Circular Dependencies and Symbol Declaration

One misconception I see quite frequently in online forums is over the purpose of #import.

Duplicate Symbol Declaration

For those who come from a C or C++ background, we're used to writing code in header files like this:

  1. #ifndef __MyHeaderFile_h__
  2. #define __MyHeaderFile_h__
  3. // declarations go here
  4. #endif

We do this because of how preprocessing works during compilation. When GCC comes across a #include directive, it retrieves the file, recursively processes it, and adds its list of symbol declarations to those it already has. When it finishes compiling (ie, it has processed all the #include directives and has translated everything, etc), the compiler moves on to the next file, and begins again.

The reason we do this #ifndef dance is because of the following scenario: Suppose we have a file, called A.h. A.h includes two files: B.h and C.h. Both B.h and C.h include a single file, D.h. If D.h did not defensively declare its symbols, then when the compiler includes it for the second time (as it is processing C.h), it would see that it's trying to include functions and variables that have the exact same name as others that it has already included. Since names in C have to be unique, the compiler will generate an error and abort compilation.

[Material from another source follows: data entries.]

Lemma relink_spec p r1 x r2 y s : let r := r1 ++ x :: r2 in
  NoDup (addrs r) -> owned s r -> seg (heap s) p r1 (Some (ad x)) -> last (x :: r2) = Some y ->
  wp (relink (Datatypes.length r2) (arr r) (Z.of_nat (Datatypes.length r1))) s (fun _ s' =>
    relinked r s s' /\ owned s' r /\ exists r', r = r' ++ [y] /\ seg (heap s') p r' (Some (ad y))).
Proof.
  revert r1 x s. induction r2 as [|z r2 IH]; intros r1 x s r Hnd Ho Hs Hy; cbn [Datatypes.length relink].
  { apply wp_ret. injection Hy as <-. split; [by repeat split|]. split; [done|]. by exists r1. }
  apply wp_bind. eapply wp_lift; [by apply src_get_arr|].
  assert (Hr : r = (r1 ++ [x]) ++ z :: r2) by (unfold r; by rewrite <- app_assoc).
  assert (Hlen : (Z.of_nat (Datatypes.length r1) + 1)%Z = Z.of_nat (Datatypes.length (r1 ++ [x])))
    by (rewrite length_app; cbn; lia).
  apply wp_bind. eapply wp_lift; [rewrite Hlen, Hr; by apply src_get_arr|].
  assert (Hx : x ∈ r) by (unfold r; set_solver).
  destruct (link_owned _ _ _ (Some (ad z)) _ Hnd Ho) as [Ho' Hn].
  apply wp_bind, wp_link; [unfold owned in Ho; rewrite Forall_forall in Ho; by apply Ho|].
  specialize (IH (r1 ++ [x]) z (link x (Some (ad z)) s)). cbn zeta in IH. rewrite <- Hr in IH.
  rewrite Hlen. eapply wp_mono; [apply IH; [done|exact Ho'| |exact Hy]|].
  - apply seg_snoc. split; [|exact Hn]. apply seg_insert; [|done].
    intros Ha. destruct (ad_other _ _ _ Hnd) as [Hno _]. apply Hno. rewrite addrs_app. set_solver.
  - intros _ s' (Hrel & Ho2 & Hseg). split; [|done].
    eapply relinked_trans; [by apply relinked_link|done].
Qed.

This is why we put in the #ifndef stuff. The first time the compiler process D.h it will say "Aha! __D_h__ is undefined, so I can continue processing this file!" We then immediately define __D_h__ as a way to indicate that D.h has already been processed. Then when the compiler tries to process it again, it says "__D_h__ is already defined, so I can skip this stuff". And thus we avoid duplicate symbol declaration.

Or we can just use #import and not have to do the #ifndef stuff. #import is the exact same thing as #include, except that it ensures that each file is only processed once, no matter how many times it's included in the file's dependencies.

Circular Dependencies

While #import is a wonderful thing (and I highly recommend that everyone use it where possible), it does not solve all of our subtle compilation problems. Consider this scenario: A.h #imports B.h, and B.h #imports A.h. We're using #import, so we know that each file will only get processed once. But which one should it start with? Let's start with A.h. We immediately come across the #import statement for B.h, so we pause on processing A.h and go start on B.h. Except that as we begin processing B.h, we come across the line to #import A.h, and so we go process that, which tells us to process B.h, which tells us to process A.h, ...

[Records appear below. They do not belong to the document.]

(* ===== verification/UiMenu.v ===== *)
(** * The Lab 5 program: [Lab/Lab 5/code]

    The program of [ex2.c] split over [list.c], [sort.c] and [ui.c], with two
    drivers: [driver_cmd.c] takes the file and the order from the command line,
    [driver_menu.c] reads commands from the terminal until [exit].  The functions
    of the first three files repeat those of [ex2.c] word for word (but for the
    [memset] of two buffers that are overwritten anyway), and so do the
    definitions here. *)
From S2P Require Import Prelude StateM CString SortList.
From Stdlib Require Import SpecFloat.

(** ** [list.c] *)

Definition listConstructor : List := SortList.listConstructor.
Definition listAdd (list : List) (node : nat) : ST proc List := SortList.listAdd list node.
Definition listSearch (list : List) (k : string) : ST proc (option nat) := SortList.listSearch list k.
Definition listDestructor (list : List) : ST proc unit := SortList.listDestructor list.

Section program.
Context {sio : Stdio} (rand : nat -> Z) (atof : string -> spec_float) (fmt_lf : spec_float -> string).

(** ** [sort.c] *)

Definition cmp : list (list comparator) := SortList.cmp rand.
Definition sort (type : type_) (list : List) : ST proc List := SortList.sort rand type list.

(** ** [ui.c] *)

Definition getType (argv1 argv2 : string) : exec type_ := SortList.getType argv1 argv2.
Definition insert (list : List) (k d : nat) : ST proc List := SortList.insert list k d.
Definition print (type : type_) (list : List) : ST proc unit := SortList.print fmt_lf type list.

(** The reading loop, and [ui_cmd] around it. *)
Definition read_lines (fuel : nat) (type : type_) (list : List) (fin : string) : ST proc List :=
  SortList.read_lines atof fuel type list fin.

Definition ui_cmd (type : type_) (argv1 : string) : ST proc unit :=
  raw ← alloc (CChars EmptyString);
  f ← in_io (fopen_r argv1);
  fin ← derefs NullDeref f;
  list ← read_lines (S (String.length fin)) type listConstructor fin;
  _ ← free raw;
  list ← sort type list;
  _ ← print type list;
  _ ← listDestructor list;
  in_io fclose_r.

(** [driver_cmd.c] *)
Definition driver_cmd (argv : list string) : ST proc Z :=
  match argv with
  | [_; argv1; argv2] =>
      type ← lift (getType argv1 argv2);
      _ ← ui_cmd type argv1;
      mret 0%Z
  | _ => mret (-1)%Z
  end.

(** ** The menu *)

(** The process and what the user has typed but not yet been read. *)
Record console := MkConsole { memory : proc; stdin : string }.

Definition in_memory {A} (m : ST proc A) : ST console A := fun s =>
  '(a, p) ← m (memory s); Done (a, MkConsole p (stdin s)).

(** One round of the [while]: the new [isExit].  When [fgets] or [strtok] fails
    the program prints an error and goes on, with a buffer that was never written
    or with a NULL pointer. *)
Definition menu_round : ST console bool :=
  key0 ← in_memory (alloc (CChars EmptyString));
  key1 ← in_memory (alloc (CChars EmptyString));
  key2 ← in_memory (alloc (CChars EmptyString));
  input ← gets (fun s => fgets MAX_STR (stdin s));
  '(tmp, rest) ← derefs Undefined input;
  _ ← modify (fun s => MkConsole (memory s) rest);
  let '(token, more) := strtok (" " +:+ line_end) (cstr tmp) in
  t1 ← derefs NullDeref token;
  _ ← in_memory (store_chars key1 t1);
  k1 ← in_memory (load as_chars key1);
  isExit ←
    (if decide (strcmp k1 "exit" = 0)%Z then mret true
     else
       t2 ← derefs NullDeref (strtok (" " +:+ line_end) more).1;
       _ ← in_memory (store_chars key2 t2);
       k2 ← in_memory (load as_chars key2);
       type ← lift (getType k1 k2);
       _ ← in_memory (ui_cmd type k1);
       mret false);
  _ ← in_memory (free key0);
  _ ← in_memory (free key1);
  _ ← in_memory (free key2);
  mret isExit.

(** [while(!isExit)]: each round reads some input. *)
Fixpoint menu_loop (fuel : nat) : ST console unit :=
  match fuel with
  | O => raise OutOfFuel
  | S fuel => isExit ← menu_round; if isExit : bool then mret tt else menu_loop fuel
  end.

Definition ui_menu : ST console unit :=
  fuel ← gets (fun s => S (String.length (stdin s)));
  menu_loop fuel.

(** [driver_menu.c] *)
Definition driver_menu : ST console Z :=
  _ ← ui_menu;
  mret 0%Z.

(** The menu program with the flushing at its end. *)
Definition menu_to_exit : ST console Z :=
  r ← driver_menu;
  _ ← in_memory (in_io exit_streams);
  mret r.
End program.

This is called a circular dependency. It is a fancy name for an infinite loop. Fortunately for us, the compiler is smart enough to notice that it has found a circular dependency and will abort compilation with an error. We solve this problem using a mechanism called Forward Declarations. Forward declarations are basically promises to the compiler that "this method/function/variable exists, but for right now, just know what it's called, and you'll find the actual definition later". The compiler then trusts that we'll define the symbol later, and continues on its merry way.

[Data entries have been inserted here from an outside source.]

(* ===== verification/PluginCsvProps.v ===== *)
(** * What the CSV plug-in does

    With one column it sorts, as the other programs do, but leaves one buffer per
    line allocated.  With two it stops at the first line of data: the header loop
    reads its buffer through a pointer that no [strsep] has moved yet, and finds
    the first column only. *)
From S2P Require Import Prelude StateM CString SortList SortListInv SortListSort SortListProps PluginApi PluginCsv.
From Stdlib Require Import SpecFloat.

(** ** Buffers *)

#[local] Arguments String.append : simpl nomatch.

Lemma span_delim (p : ascii -> bool) s : all_chars p s = false -> exists a c r, span p s = (a, String c r).
Proof.
  induction s as [|c s IH]; cbn; [done|]. destruct (p c); cbn; [|by eauto].
  intros Hs. destruct (IH Hs) as (a & d & r & ->). eauto.
Qed.

Lemma str_set_app s c d r : str_set (String.length s) c (s +:+ String d r) = s +:+ String c r.
Proof. induction s as [|e s IH]; cbn; [done|]. by f_equal. Qed.

Lemma cstr_app_nul s r : all_chars not_nul s = true -> cstr (s +:+ String "000"%char r) = s.
Proof. intros Hs. unfold cstr. by rewrite span_app. Qed.

Definition cell_char (c : ascii) : bool := not_nul c && negb (in_set comma_line c).

(** ** Changes of the rest of the memory *)

Lemma holds_update F s L items b c c' : holds F s L items -> F !! b = Some c ->
  holds (<[b := c']> F) (set_heap (<[b := c']> (heap s)) s) L items.
Proof.
  intros HL Hb. destruct (holds_lt _ _ _ _ HL) as [Hlt _]. destruct HL as [Hseg Hlen Hnd Hrest Hown Hbrk].
  assert (Hbi : b ∉ addrs items) by (intros Hx%Hown; congruence).
  split; cbn; [by apply seg_insert|done|done|..].
  - intros a Ha. destruct (decide (b = a)) as [->|Hne]; [by rewrite !lookup_insert_eq|].
    rewrite !lookup_insert_ne by done. auto.
  - intros a Ha. rewrite lookup_insert_ne; [auto|]. by intros ->.
  - intros a Ha. rewrite lookup_insert_ne; [by apply Hbrk|]. intros <-.
    assert (b < brk s); [|lia]. apply Hlt. rewrite Hrest by done. eauto.
Qed.

(** [F'] is [F] with [n] more cells. *)
Definition grown (n : nat) (F F' : gmap nat cell) : Prop := F ⊆ F' /\ size F' = size F + n.

Lemma grown_refl F : grown 0 F F.
Proof. split; [done|lia]. Qed.

Lemma grown_trans n m F F' F'' : grown n F F' -> grown m F' F'' -> grown (n + m) F F''.
Proof. intros [H1 H2] [H3 H4]. split; [by etrans|lia]. Qed.

Lemma grown_insert F b c : F !! b = None -> grown 1 F (<[b := c]> F).
Proof. intros Hb. split; [by apply insert_subseteq|]. rewrite map_size_insert_None by done. lia. Qed.

Lemma grown_lookup n F F' b c : grown n F F' -> F !! b = Some c -> F' !! b = Some c.
Proof. intros [H _] Hb. by eapply lookup_weaken. Qed.

Lemma grown_delete n F F' b c : grown n F F' -> F !! b = Some c -> grown n (delete b F) (delete b F').
Proof.
  intros [H1 H2] Hb. split; [by apply delete_mono|]. pose proof (lookup_weaken _ _ _ _ Hb H1) as Hb'.
  rewrite !map_size_delete, Hb, Hb'.
  assert (size F <> 0) by (intros H0%map_size_empty_inv; by subst). lia.
Qed.

Section plugin.
Context {sio : Stdio} (rand : nat -> Z) (atof : string -> spec_float) (fmt_lf : spec_float -> string).

(** ** [strsep] *)

(** The first call: the buffer is cut behind its first cell. *)
Lemma strsep_first b body c r s (Q : option nat * option nat -> proc -> Prop) :
  heap s !! b = Some (CChars (body +:+ String c r)) -> all_chars cell_char body = true ->
  c <> "000"%char -> in_set comma_line c = true ->
  Q (Some 0, Some (S (String.length body)))
    (set_heap (<[b := CChars (body +:+ String "000"%char r)]> (heap s)) s) ->
  wp (strsep b (Some 0) comma_line) s Q.
Proof.
  intros Hb Hbody Hc Hset HQ. unfold strsep, string_at. apply wp_bind, wp_bind. eapply wp_load; [done..|]. apply wp_ret.
  assert (Hn : all_chars not_nul body = true) by (eapply all_chars_mono; [|exact Hbody]; by intros d [H _]%andb_prop).
  assert (Hcs : exists r', cstr (str_drop 0 (body +:+ String c r)) = body +:+ String c r').
  { change (str_drop 0 (body +:+ String c r)) with (body +:+ String c r).
    unfold cstr. clear -Hn Hc. induction body as [|d body IH]; cbn in *.
    - destruct (Ascii.eqb c "000") eqn:He; [by apply Ascii.eqb_eq in He|]. cbn.
      destruct (span (fun c => negb (Ascii.eqb c "000")) r) as [u v]. by exists u.
    - apply andb_prop in Hn as [Hd Hn]. unfold not_nul in Hd. rewrite Hd.
      destruct (IH Hn) as [r' Hr']. destruct (span _ (body +:+ String c r)) as [u v].
      cbn in *. exists r'. by rewrite Hr'. }
  destruct Hcs as [r' ->]. rewrite span_app.
  - apply wp_bind. eapply wp_load; [done..|]. apply wp_bind. eapply wp_store_chars; [done|].
    rewrite Nat.add_0_l, str_set_app. by apply wp_ret.
  - eapply all_chars_mono; [|exact Hbody]. by intros d [_ H]%andb_prop.
  - cbn [stops]. by rewrite Hset.
Qed.

(** A call on a string that holds no more delimiter. *)
Lemma strsep_last b p u t s (Q : option nat * option nat -> proc -> Prop) :
  heap s !! b = Some (CChars u) -> cstr (str_drop p u) = t ->
  all_chars (fun c => negb (in_set comma_line c)) t = true -> Q (Some p, None) s ->
  wp (strsep b (Some p) comma_line) s Q.
Proof.
  intros Hb Ht Hset HQ. unfold strsep, string_at. apply wp_bind, wp_bind. eapply wp_load; [done..|]. apply wp_ret.
  rewrite Ht, (span_all _ _ Hset). by apply wp_ret.
Qed.

(** A call on a string with a delimiter. *)
Lemma strsep_more b p u s : heap s !! b = Some (CChars u) ->
  all_chars (fun c => negb (in_set comma_line c)) (cstr (str_drop p u)) = false ->
  wp (strsep b (Some p) comma_line) s (fun r s' => exists q u',
    r = (Some p, Some q) /\ heap s' !! b = Some (CChars u')).
Proof.
  intros Hb (a & c & r & Hspan)%span_delim. unfold strsep, string_at. apply wp_bind, wp_bind.
  eapply wp_load; [done..|]. apply wp_ret. rewrite Hspan. apply wp_bind. eapply wp_load; [done..|].
  apply wp_bind. eapply wp_store_chars; [done|]. apply wp_ret. eexists _, _. split; [done|]. apply lookup_insert_eq.
Qed.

So in our example above, A.h would forward declare the existence of B, and B.h would forward declare the existence of A. This way the compiler can process A.h as if it had already processed B.h, and vice versa. The actual importing would happen (via a #import statement) wherever the symbols are actually defined.

Conclusion

The differences between circular dependencies and duplicate symbol declarations are subtle, but they are not the same. I believe that it is really important for programmers to know the difference. Understanding that they are different cause save us from badly organized code, bizarre workarounds to achieve compilation, and posting naïve comments online.

Comments

Slightly inaccurate

Your description of the circular dependency problem isn't quite right. The preprocessor is taking A.h and its dependencies and producing a temporary version of A.h that has everything all in a single file. When A.h imports B.h, it essentially copies everything from B.h into the intermediate version of A.h that we're producing. Then, when the preprocessor finds #import "A.h" in B.h, it will know that it's already been imported, so it won't go back and try to import it again. It will do exactly what you'd expect.

However, the preprocessed version will look something like this:

  1. // A.h
  2.  
  3. @interface B : NSObject {
  4.   int someVariable;
  5. }
  6. - (NSString *)makeStringFromA:(A *)objectA;   // Line [1]
  7. @end
  8.  
  9. @interface A : NSObject {
  10.   int somethingElse;
  11. }
  12. - (void)eatBforLunch:(B *)objectB;
  13. @end.

Note that we've replaced all the #import statements with the code they represent. Since C (and C-derivatives) process files in a top-down manner, when the compiler reads the preprocessed version of this header, it will get to Line [1] and say "Hey, wait, I don't know what an "A" is. Is this a pointer? A long long? How much memory should I allocate for argument?" And that's where it will die. Adding the @class declaration in B.h will mean that when the compiler deals with the preprocessed header, it will already know that "A" is a pointer to an object. It doesn't need to know anything about the methods or size of A at that point, so simply declaring it as a pointer type is sufficient.

-BJ Homer

Thanks for clarifying.

Thanks for clarifying. You're right, I was slightly off.